Tribal chiefs carried out plunder with backing of the British in that period. For example, Mohammad Rashid Khan Baneh-i became an important figure in the area by defeating Mahmud Khan-e Kani Sanan in Mariwan.

Mohammad Rashid Khan and the like appeared as supporters of the Mahabad Republic (1945-46), but withdrew as soon as the central government forces attacked Mahabad and in the later years, they worked hand in hand with the British to suppress the people's movements in these areas.

The mobilization by the British, American, and domestic reaction of the Quashghaii and other tribes in the South (1944-46), the use of Arab tribesmen in Khuzestan in an armed clash with the striking oil workers in the Summer of 1946, the instigation of the Bakhtiari tribes in Central Iran and the Javanrudis in Kermanshah in 1952-53 are further examples of the reactionary role played by tribalism in the recent history of of Iran.

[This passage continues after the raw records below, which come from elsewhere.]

(** C2: Flow control does not deadlock: in a run without losses where both ends keep the
    stream, the sender has credit or a granted piece in hand, or bytes or
    credits of the stream are under way or unread, or the receiver sits on at
    least half a window; and a read leaves it sitting on that much only when
    both of its outgoing queues refuse the frame. *)
Theorem flow_no_deadlock (sid : Z) (mA mB : Multiplexer) (w b : list OutFrame) (d : bytes) (l : Link) :
  0 <= sid < 2 ^ 32 -> ready_to_open sid mA -> ready_to_open sid mB ->
  Forall (unrelated sid) w -> Forall (unrelated sid) b ->
  link_run sid (next_cell mA) (next_cell mB) (link_open sid mA mB w b d) false l ->
  registered sid (near l) -> registered sid (far l) ->
  (0 < cell_credit (near l) (next_cell mA) \/ 0 < held (sstate l) \/
   0 < queued (data_bytes sid) (near l) + sum_map (data_bytes sid) (wire l) + cell_bytes (far l) (next_cell mB)
       + queued (credit_bytes sid) (far l) + sum_map (credit_bytes sid) (back l)
   \/ WINDOW_UPDATE_THRESHOLD <= pending l) /\
  (forall m r p m' r',
     consumed m r p = (m', r') -> WINDOW_UPDATE_THRESHOLD <= rc_pending r' ->
     (forall f, try_send (ctrl_ch m) f = Full \/ try_send (ctrl_ch m) f = Closed) /\
     (forall f, try_send (writer_ch m) f = Full \/ try_send (writer_ch m) f = Closed)).
Proof.
  intros Hs HA HB Hw Hb Hrun Hr1 Hr2.
  assert (Hi : link_inv sid (next_cell mA) (next_cell mB) false l)
    by (apply (link_run_inv sid Hs _ _ (link_open sid mA mB w b d)); [by apply link_open_inv | done]).
  pose proof (accounts_nonneg _ _ _ _ _ Hi) as (N1 & N2 & N3 & N4 & N5 & N6 & N7 & N8).
  pose proof (li_exact _ _ _ _ _ Hi eq_refl Hr1 Hr2) as Ht. unfold total in Ht.
  change WINDOW_UPDATE_THRESHOLD with 524288. unfold STREAM_RECV_WINDOW in Ht. split; [lia |].
  intros m r p m' r'. unfold consumed. cbv zeta. change WINDOW_UPDATE_THRESHOLD with 524288.
  case_cmp; [intros [= <- <-]; lia |].
  assert (Hsame : forall (c : Chan OutFrame) f f', try_send c f = Full \/ try_send c f = Closed ->
    try_send c f' = Full \/ try_send c f' = Closed).
  { intros c f f'. unfold try_send. destruct (rx_gone c); [auto |]. case_cmp; [by intros [] | auto]. }
  destruct (try_send (ctrl_ch m) _) as [c | |] eqn:E1; [intros [= <- <-]; simpl; lia | |];
    (destruct (try_send (writer_ch m) _) as [c | |] eqn:E2; [intros [= <- <-]; simpl; lia | |]);
    intros [= <- <-] _; split; intros f; eapply Hsame; eauto.
Qed.

Lemma flow_no_deadlock_witness :
  (0 < cell_credit (near ex_link1) 0 \/ 0 < held (sstate ex_link1) \/
   0 < queued (data_bytes 7) (near ex_link1) + sum_map (data_bytes 7) (wire ex_link1) + cell_bytes (far ex_link1) 0
       + queued (credit_bytes 7) (far ex_link1) + sum_map (credit_bytes 7) (back ex_link1))
  \/ WINDOW_UPDATE_THRESHOLD <= pending ex_link1.
Proof.
  destruct (flow_no_deadlock 7 (new_client MuxCaps_LOCAL) (new_server MuxCaps_LOCAL) [] [] [1; 2; 3] ex_link1)
    as [H _]; [lia | apply ready_new | apply ready_new | constructor | constructor | apply ex_link_run
              | by eexists | by eexists |].
  tauto.
Defined.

Having contributed its share to the reestablishment of a police state with the coup d'etat of August 1953, tribalism suffered another setback; for now the central government was severely in the hands of reaction and imperialism, and the services of the chiefs were no longer needed.

However, in the border regions of Kurdestan, and in Dezli, Javanrood, Sardasht, etc., the Shah's regime could not dispense with such services. In those regions armed tribesmen served as "government militia".

The Shakkak tribe, the most important in Northern Kurdestan, the Malekshahis, the Ghalkhanis, etc., now comprise the nomadic tribes of Kurdestan. These have not been satisfactorily studied as yet. What is certain is that in the Southmost and Northmost areas of Kurdestan and also in the border areas, the tribal social and economic life is still alive.

Moreover, many of the villages, where small landownership prevails, are still largely under the sway of tribal customs and traditions: blood revenge is observed in some small villages of Kamyaran, "clan heads" in Sardasht, where small landownership predominates, and they still wield great influence and even keep bands of armed attendants, and the kidnapping of girls for marriage is still practiced (this practice was very common in many old cultures of the world).

Since the downfall of the Pahlavi regime in February 1979, tribal chiefs of Kurdestan have shown various political stands. Some have shown loyalty to the central government, Islamic Republic of Iran; but this "loyalty" to a Shi?a state is neither strong nor likely to become so. Some others, notably those of Javanrud, Pawa, and Uraman in the south, and of Khoi, Salmas, and Eshnuya in the north, have tended toward "independence".? Still others have become supporters of the Kurdestan Democratic Party. Some other clan heads have become agents of the Iraq?s Baa'th government, in the violent suppression of the Kurdish people's movements. Finally some have joined it.

In different periods of Kurdestan's movement the tribal groups have existed, for example Barzani tribe was the armed forces of the Mahabad Republic in 1945-6 and also they were active in the 1961-1975 Kurdish movements. After 1975 treaty of Shah and Saddam, they were disarmed. But the remnants of the Barzani army, which had fled to Iran in 1975, were reorganized by Barzani's sons and called "Qiada-ye Mowaghat".? Soon they dropped the "Mowaghat" (provisional) from their name, and called themselves Hizb-e Democrat-e Kurdestan-e Iraq. Massoud Barzani was chosen as the first provincial head of Kurdistan of Iraq in the new provisional government of Iraq in 2005.

In summary, the tribal relations have been economically declining, although they continue to exist in social and political areas by stressing some ethnic and religious inclinations of the people. The autonomy desired by the tribal chiefs is different from federalism desired by the modern society in Kurdestan. The former want anarchy, fiefdom, isolationism and destruction of Kurdestan whereas the latter want checks and balances to ensure democratic rights at the provincial and local levels.